For remote network maintenance, a cloud service and an IP-Com ProFi cloud application are provided, in which you can start projects with IP-COM devices such as gateway, switch and access point. When creating a project, location presets such as "office", "hotel", "living room" and others are available to you. When working with access points, the cloud service helps to optimize the radiation of transmitters, reducing interference. In terms of switch maintenance, it is necessary to visually see the status of the port and make any of its settings.
At the same time, the cloud does not completely take over the management of the device, as Zyxel Nebula does, but simply is a single entry point for monitoring and device configuration. That is, you configure the switch both through the CLI, and through WebUI, and through the cloud, while you do not need VPN access to the network where it is installed. It is very useful that you can directly access the switch's Web interface from the cloud, even if it is behind the provider's NAT, but only for some reason the connection is established over the insecure HTTP protocol.

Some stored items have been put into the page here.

(* ===== verification/Bytes.v ===== *)
(** * Rust string and byte operations

    The parts of [core::str] and [core::ascii] the crates call, on the byte
    representation: ASCII classification and folding, [split], [rsplit_once],
    [strip_prefix], trimming, the lexicographic byte order (which is also
    PostgreSQL's [COLLATE "C"]), and the UTF-8 view [chars] of a string. *)

From S2P Require Import Prelude.

Local Open Scope bytes_scope.

(** ** ASCII classes, on the byte's code *)

Definition code (c : ascii) : Z := Z.of_N (N_of_ascii c).

Definition is_ascii_lowercase (c : ascii) : bool := (97 <=? code c)%Z && (code c <=? 122)%Z.
Definition is_ascii_uppercase (c : ascii) : bool := (65 <=? code c)%Z && (code c <=? 90)%Z.
Definition is_ascii_digit (c : ascii) : bool := (48 <=? code c)%Z && (code c <=? 57)%Z.
Definition is_ascii_alphabetic (c : ascii) : bool := is_ascii_lowercase c || is_ascii_uppercase c.
Definition is_ascii_alphanumeric (c : ascii) : bool := is_ascii_alphabetic c || is_ascii_digit c.
Definition is_ascii_control (c : ascii) : bool := (code c <? 32)%Z || (code c =? 127)%Z.
Definition is_ascii (c : ascii) : bool := (code c <? 128)%Z.

(** [u8::is_ascii_whitespace]: space, tab, line feed, form feed, carriage return. *)
Definition is_ascii_whitespace (c : ascii) : bool :=
  existsb (Z.eqb (code c)) [32; 9; 10; 12; 13]%Z.
(* ===== verification/ConfigPath.v ===== *)
(** * Configuration paths

    Models [crates/sovereign-config-core/src/path.rs]: the canonical absolute
    path grammar, its three parsers, the fold key every comparison uses, the
    containment test authorization and subtree selection are built on, and the
    case-insensitive equality and order.  A path is case-retentive: it keeps
    the spelling it was given, and everything below is stated on its fold. *)

From S2P Require Import Prelude Bytes.

Local Open Scope bytes_scope.

Inductive PathError := NonCanonical.

#[global] Instance PathError_eq_dec : EqDecision PathError.
Proof. solve_decision. Defined.

Record ConfigPath := mkPath { path : bytes }.

#[global] Instance ConfigPath_eq_dec : EqDecision ConfigPath.
Proof. solve_decision. Defined.

(** ** The grammar's byte classes *)

(** The segment bytes [ConfigPath::parse] accepts. *)
Definition fold_segment_byte (c : ascii) : bool :=
  is_ascii_lowercase c || is_ascii_digit c
  || bool_decide (c = "-"%char) || bool_decide (c = "_"%char).

(** The segment bytes [parse_operation] and [join_name] accept. *)
Definition segment_byte (c : ascii) : bool :=
  is_ascii_alphabetic c || is_ascii_digit c
  || bool_decide (c = "-"%char) || bool_decide (c = "_"%char).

A very useful feature is the ability to save the backup configuration of the switch directly to the cloud in case the device fails and requires prompt replacement. In general, I believe that cloud services for managing network devices are a mandatory option for modern installations, since it greatly facilitates the configuration and troubleshooting process: the administrator does not need to connect via VPN to the network where the equipment is located, does not need to use Anydesk or RDP, and even more so does not need to go to the facility for nothing.
The IP-Com G5328P-24-410w is one of the most affordable Gigabit 24-port L3 PoE switches on the market. This model solves the main task of modern video surveillance and Wi-Fi networks - it combines the level of distribution and access in one device with routing at the L3 level and comfortable controls. A visual map of the network topology and management via the cloud are the distinctive features of this model, designed to significantly reduce operating costs, and they should be paid attention to first.

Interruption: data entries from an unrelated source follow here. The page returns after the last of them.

Lemma safe_char_range (f : Z → bool) c :
  f = version_char ∨ f = date_char → (0 ≤ (if f c then c else question) < 128)%Z
  ∧ (32 ≤ (if f c then c else question))%Z.
Proof.
  intros Hf. destruct (f c) eqn:E; [|unfold question; lia].
  destruct Hf as [-> | ->]; unfold version_char, date_char, char_is_ascii_alphanumeric in E;
    apply orb_true_iff in E as [E|E]; simpl in E; lia.
Qed.

(** What both sanitisers produce: one printable ASCII byte per kept character. *)
Lemma collect_safe (f : Z → bool) n l :
  f = version_char ∨ f = date_char →
  let s := collect (List.map (λ c, if f c then c else question) (take n l)) in
  length s ≤ n ∧ Forall (λ b, 32 ≤ code b < 128)%Z s.
Proof.
  intros Hf. simpl. revert n. induction l as [|c l IH]; intros [|n]; simpl; try (split; [lia|constructor]).
  destruct (safe_char_range f c Hf) as [Hr Hlo].
  destruct (char_byte_code _ Hr) as [-> Hcode].
  destruct (IH n) as [Hlen Hall]. simpl. split; [lia|]. constructor; [rewrite Hcode; lia|done].
Qed.

Lemma join_bounds (sep : bytes) k n l :
  length l ≤ k → Forall (λ s : bytes, length s ≤ n) l →
  length (join sep l) ≤ k * (n + length sep).
Proof.
  intros Hk Hl. assert (length (join sep l) ≤ length l * (n + length sep)) as H; [|nia].
  clear Hk. induction Hl as [|x l Hx Hl IH]; [done|]. destruct l as [|y l].
  - simpl. lia.
  - rewrite join_cons, !length_app. simpl length in *. lia.
Qed.

Lemma join_forall (P : ascii → Prop) sep l :
  Forall P sep → Forall (Forall P) l → Forall P (join sep l).
Proof.
  intros Hsep Hl. induction Hl as [|x l Hx Hl IH]; [constructor|].
  destruct l; [done|]. rewrite join_cons. by repeat (apply Forall_app; split).
Qed.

From the point of view of the design, there is a maximum reduction in the cost of everything and everything, and as a result, the model has a relatively narrow operating temperature range, which does not allow it to be mounted, say, on a mast in a sealed cabinet or in an unheated, non-conditioned room. And if you ask yourself the question "why is it so cheap", then the answer is in front of you.
I believe that for the IP-Com G5328P-24-410w switch, the most suitable scenario is for use in video surveillance systems at non-critical facilities in remote branches of the enterprise (shops, warehouses, terminals).